Até mesmo o corredor da casa dos Cullen era bonito, mamãe ficaria enlouquecida se visse a decoração daquela casa. Alexander desviou de alguns adolescentes que estavam aproveitando sua casa para se agarrarem e me levou para a última porta do imenso corredor do segundo andar.
Eu paralisei assim que entrei ali, era uma biblioteca e como tudo naquela casa era gigantesca. As quatro paredes eram cheias de livros até o teto, tinham até aquelas escadas acopladas para chegar em cima, a única parte do cômodo que não tinha livros era a porta de entrada e a que dava para uma sacada, que ficava bem de frente para a praia. Haviam dois sofás e uma escrivaninha, com um painel cheio de anotações em post-it em cima.
–Isso é seu? –perguntei para Alec.
–Tecnicamente não, mas minha avó não me proíbe de entrar aqui –ele encostou a porta –É o local de trabalho dela, só que mesmo assim ela gosta bastante quando eu e minha irmã passamos por aqui para visitá-la, ela diz que nós a inspiramos –sorriu de um modo fofo e se aproximou de uma das estantes.
–Onde está sua família? –questionei.
–Minha avó e minha irmã foram passar o fim de semana em Los Angeles e meus pais estão de plantão até amanhã de tarde –respondeu, procurando por um livro.
–Pensei que seu pai fosse apenas o diretor do hospital –me aproximei dele.
–Papai adora gerenciar o hospital, mas a vocação dele sempre vai ser cuidar pessoalmente dos pacientes –o sorriso de quando falou da avó se manteve ao falar do pai.
–Qual a especialidade dele?
–Pediatria, tanto ele quanto minha mãe –pegou o livro que queria –Olhe –me estendeu o mesmo.

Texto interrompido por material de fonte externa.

Lemma stage_staged (src dst : path) (w : world) :
  ¬ src `prefix_of` dst → ¬ dst `prefix_of` src →
  Fs.node_at (w_fs w) src = Some Dir →
  way_clear (w_fs w) dst = true →
  (Fs.exists_ (w_fs w) dst = false → ∀ q, dst `prefix_of` q → w_fs w !! q = None) →
  ∃ t2, Deploy.stage src dst w = (Return (), set_fs t2 w) ∧
        ∀ q, t2 !! q = staged src dst (w_fs w) q.
Proof.
  intros Hsd Hds Hsrc Hclear Hbelow.
  assert (dst ≠ []) as Hdst_ne by (intros ->; apply Hds, prefix_nil).
  rewrite stage_run.
  destruct (Fs.exists_ (w_fs w) dst) eqn:Hexists.
  - assert (Fs.node_at (w_fs w) dst = Some Dir) as Hdir.
    { apply bool_decide_eq_true in Hexists as [n Hn].
      pose proof (proj1 (way_clear_spec _ _) Hclear dst (dirs_to_self dst Hdst_ne)) as Hf.
      unfold Fs.is_file in Hf. rewrite Hn in *. by destruct n. }
    unfold Fs.rmtree. rewrite Hdir.
    destruct (copytree_onto_cleared src dst (w_fs w) (filter (Fs.outside dst) (w_fs w)))
      as (t2 & -> & Ht2); try done.
    + intros q. apply lookup_rmtree.
    + by exists t2.
  - destruct (copytree_onto_cleared src dst (w_fs w) (w_fs w))
      as (t2 & -> & Ht2); try done.
    + intros q. case_decide; [by apply Hbelow|done].
    + by exists t2.
Qed.

Lemma staged_again (src dst : path) (t t2 : gmap path node) :
  ¬ src `prefix_of` dst → ¬ dst `prefix_of` src →
  (∀ q, t2 !! q = staged src dst t q) →
  ∀ q, staged src dst t2 q = staged src dst t q.
Proof.
  intros Hsd Hds Ht2 q. unfold staged.
  destruct (Fs.relative_to dst q) as [[|c rel]|] eqn:Hrel; [done|..].
  - rewrite Ht2. unfold staged.
    assert (Fs.relative_to dst (src ++ c :: rel) = None) as ->.
    { apply relative_to_None. intros H. apply Hds.
      destruct (prefix_weak_total _ _ _ H
                  (prefix_app_r src src (c :: rel) (reflexivity _))) as [?|?]; done. }
    rewrite decide_False; [done|].
    intros Hin. apply elem_of_dirs_to in Hin as [_ Hin].
    apply Hsd. etrans; [|exact Hin]. by apply prefix_app_r.
  - case_decide; [done|]. rewrite Ht2. unfold staged.
    rewrite Hrel. by rewrite decide_False.
Qed.

(** C6 (as amended). For a source directory and a destination that do not
    lie inside one another, on a disk that is a tree, with no file in the
    way of the destination: staging succeeds; afterwards the destination
    holds exactly the entries of the source (whatever was there before is
    gone), the rest of the disk is as it was, up to the directories made on
    the way; and staging once more changes nothing. *)
Theorem stage_overwrites_and_is_idempotent (src dst : path) (w : world) :
  is_tree (w_fs w) = true →
  ¬ src `prefix_of` dst → ¬ dst `prefix_of` src →
  Fs.node_at (w_fs w) src = Some Dir →
  way_clear (w_fs w) dst = true →
  ∃ w1, Deploy.stage src dst w = (Return (), w1) ∧
        (∀ rel, w_fs w1 !! (dst ++ rel) = w_fs w !! (src ++ rel)) ∧
        (∀ q, ¬ dst `prefix_of` q → q ∉ Fs.dirs_to dst → w_fs w1 !! q = w_fs w !! q) ∧
        Deploy.stage src dst w1 = (Return (), w1).
Proof.
  intros Htree Hsd Hds Hsrc Hclear.
  assert (src ≠ []) as Hsrc_ne by (intros ->; apply Hsd, prefix_nil).
  assert (dst ≠ []) as Hdst_ne by (intros ->; apply Hds, prefix_nil).
  destruct (stage_staged src dst w) as (t2 & Hstage & Ht2); try done.
  { intros Hmissing q Hq. destruct (w_fs w !! q) as [n|] eqn:Hn; [|done].
    exfalso. apply bool_decide_eq_false in Hmissing. apply Hmissing.
    rewrite node_at_lookup by done.
    destruct (decide (dst = q)) as [->|Hne]; [by eexists|].
    exists Dir. by apply (is_tree_spec _ dst q). }
  exists (set_fs t2 w). split; [done|].
  assert (∀ rel, t2 !! (dst ++ rel) = w_fs w !! (src ++ rel)) as Hcopy.
  { intros rel. rewrite Ht2. unfold staged.
    rewrite (proj2 (relative_to_Some dst (dst ++ rel) rel)) by done.
    destruct rel as [|c rel]; [|done].
    rewrite app_nil_r. by rewrite node_at_lookup in Hsrc. }
  assert (∀ q, ¬ dst `prefix_of` q → q ∉ Fs.dirs_to dst → t2 !! q = w_fs w !! q)
    as Hrest.
  { intros q Hq1 Hq2. rewrite Ht2. unfold staged.
    rewrite (proj2 (relative_to_None dst q)) by done. by rewrite decide_False. }
  split; [exact Hcopy|]. split; [exact Hrest|].
  destruct (stage_staged src dst (set_fs t2 w)) as (t3 & -> & Ht3); cbn [set_fs w_fs].
  - done.
  - done.
  - rewrite node_at_lookup by done. rewrite Hrest.
    + by rewrite node_at_lookup in Hsrc.
    + done.
    + intros Hin. apply elem_of_dirs_to in Hin as [_ Hin]. done.
  - apply way_clear_spec. intros q Hq.
    pose proof (proj1 (elem_of_dirs_to _ _) Hq) as [Hne Hpre].
    unfold Fs.is_file. rewrite node_at_lookup, Ht2 by done. unfold staged.
    destruct (Fs.relative_to dst q) as [[|c rel]|] eqn:Hrel; [done|..].
    + apply relative_to_Some in Hrel. subst q. by apply prefix_longer in Hpre.
    + by rewrite decide_True.
  - intros Hmissing. exfalso. apply bool_decide_eq_false in Hmissing. apply Hmissing.
    rewrite node_at_lookup by done. rewrite <-(app_nil_r dst), Hcopy, app_nil_r.
    rewrite node_at_lookup in Hsrc by done. by eexists.
  - f_equal. unfold set_fs. cbn [w_fs w_cmds w_out]. f_equal.
    apply map_eq. intros q. rewrite Ht3, Ht2. by apply staged_again.
Qed.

Peguei o livro em mãos e primeiro analisei a capa, era uma pintura de um garotinho de cabelos castanhos escuros e olhos azuis da cor do mar refletiam uma garotinha –mas suas características eram impossíveis de se notar perfeitamente –e logo atrás dele estava a London Bridge, que era um dos pontos turísticos de Londres. O nome do livro era Imaginário e a autora Cecília Cullen. O virei para ler a sinopse assim que li o nome da avó de Alec.
“Quando se está sozinho é preciso usar do poder de sua imaginação para conseguir combater a solidão. O pequeno Henry estava completamente só no mundo, próximo a London Bridge, o garotinho criou um mundo para si mesmo, tendo como sua melhor amiga Clary. Mas o que aconteceria se Clary não fosse tão real quanto se pensava? Até onde o imaginário de uma criança pode ir? Henry, com apenas cinco anos sabia que podia ir até onde quisesse.”

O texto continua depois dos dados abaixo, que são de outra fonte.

(** The result "looks good" of the composition, in terms of the password. *)
Lemma looks_good_iff password :
  analyzed_suggestions password = Some [Text.looks_good] ↔
    12 ≤ length password
    ∧ (∀ k, has_class k password)
    ∧ find_patterns password =
        Some {[ "sequential_chars" := 0%Z; "repeated_chars" := 0%Z;
                "keyboard_patterns" := 0%Z; "common_words" := 0%Z ]}.
Proof.
  destruct (decide (password = [])) as [->|Hne].
  { split; [|simpl; lia].
    unfold analyzed_suggestions. cbv zeta.
    rewrite find_patterns_counts, bind_Some. simpl. intros [=]. }
  rewrite analyzed_suggestions_fired by done. cbv zeta.
  rewrite find_patterns_counts.
  split.
  - intros Hshown. apply (inj Some) in Hshown.
    apply shown_looks_good in Hshown; [|apply looks_good_not_fired].
    apply fired_rules_nil in Hshown
      as (Hlen & Hlo & Hup & Hdi & Hsp & Hs & Hr & Hk & Hc).
    split; [unfold Py.len in Hlen; lia|]. split.
    + intros k. destruct (decide (has_class k password)) as [|Habs]; [done|].
      apply count_zero_iff_absent in Habs. by destruct k.
    + f_equal. apply patterns_dict_inj.
      pose proof (count_hits_nonneg (λ i, default false (sequential_at password i))
                    (Py.range (Py.len password - 2))).
      pose proof (count_hits_nonneg (λ i, default false (repeated_at password i))
                    (Py.range (Py.len password - 2))).
      unfold sequential_hits, repeated_hits, Py.len in *. lia.
  - intros (Hlen & Hall & Hzero). apply (inj Some), patterns_dict_inj in Hzero.
    destruct Hzero as (Hs & Hr & Hk & Hc). f_equal.
    apply shown_looks_good; [apply looks_good_not_fired|].
    apply fired_rules_nil. rewrite Hs, Hr, Hk, Hc.
    rewrite !count_zero_iff_absent.
    repeat split; try lia; try (intros Habs; apply Habs, Hall).
    unfold Py.len. lia.
Qed.

(** X20. [get_suggestions], given a password and the dicts the two
    analyzers return for it, returns the single looks-good text exactly
    for a password of at least 12 characters that has all four classes and
    for which [find_patterns] counts nothing. *)
Theorem looks_good_exactly_when password :
  analyzed_suggestions password = Some [Text.looks_good] ↔
    12 ≤ length password
    ∧ (∀ k, has_class k password)
    ∧ find_patterns password =
        Some {[ "sequential_chars" := 0%Z; "repeated_chars" := 0%Z;
                "keyboard_patterns" := 0%Z; "common_words" := 0%Z ]}.
Proof. apply looks_good_iff. Qed.

End Pipeline.

(** ** Score tables, chart and summary of [main] *)

Section RateTables.

Lemma rate_in_range (score : Z) :
  (0 ≤ score ≤ 4)%Z →
  score = 0%Z ∨ score = 1%Z ∨ score = 2%Z ∨ score = 3%Z ∨ score = 4%Z.
Proof. lia. Qed.

Lemma rate_fallback (score : Z) :
  ¬ (0 ≤ score ≤ 4)%Z →
  get_rate_color score = "#ff0000"%string
  ∧ get_rate_label score = "Very Weak"%string.
Proof.
  intros Hout. unfold get_rate_color, get_rate_label. cbv zeta.
  rewrite !lookup_insert_ne, !lookup_singleton_ne by lia. done.
Qed.

(** X22. A score outside 0..4 is shown like score 0, with the colour and
    the label of "Very Weak"; inside 0..4 different scores have different
    labels and different colours. *)
Theorem rate_tables (score score' : Z) :
  (¬ (0 ≤ score ≤ 4)%Z →
     get_rate_color score = get_rate_color 0
     ∧ get_rate_label score = get_rate_label 0)
  ∧ ((0 ≤ score ≤ 4)%Z → (0 ≤ score' ≤ 4)%Z →
     (get_rate_label score = get_rate_label score' → score = score')
     ∧ (get_rate_color score = get_rate_color score' → score = score')).
Proof.
  split.
  - intros Hout. by destruct (rate_fallback score Hout) as [-> ->].
  - intros Hs Hs'.
    destruct (rate_in_range score Hs) as [->|[->|[->|[->| ->]]]];
    destruct (rate_in_range score' Hs') as [->|[->|[->|[->| ->]]]];
    split; first [reflexivity | vm_compute; intros [=]].
Qed.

–Isso é fantástico –murmurei, com um sorriso bobo no rosto.
–Foi o primeiro livro dela –Alec comentou –Antes disso ela só escrevia as peças, quando nasci ela tomou aquilo como uma motivação para escrever um livro, esboçou vários durante anos, mas criou um enredo que lhe agradasse quando eu completei cinco anos e inventei uma amiga imaginária.
–Você tinha uma amiga imaginária? –meus olhos se voltaram para o rosto de Alec.
–Sim e surpreenda-se, ela se chamava Clary.
–Excelente –ri baixinho –Até quando Clary existiu na sua vida?
–Até eu completar sete anos, ela ficou chata depois disso –ele também riu –Henry por acaso é meu segundo nome, Alexander Henry Cullen.
–Meu segundo nome é Carlie, e se parece com Clary, ou no mínimo lembra –meus olhos se encontraram com os dele.
–Clary não era tão bonita quanto você –Alec sussurrou, me fazendo perceber o quanto estávamos perto demais um do outro.
Eu não pude me conter e sei que ele também não, no instante seguinte estávamos no beijando. Mais uma vez em uma biblioteca, mais uma vez comigo segurando um livro, parecia um flashback, só que diferente da primeira vez, alguém nos viu.
–É assim que você prometeu nunca me machucar, Rê?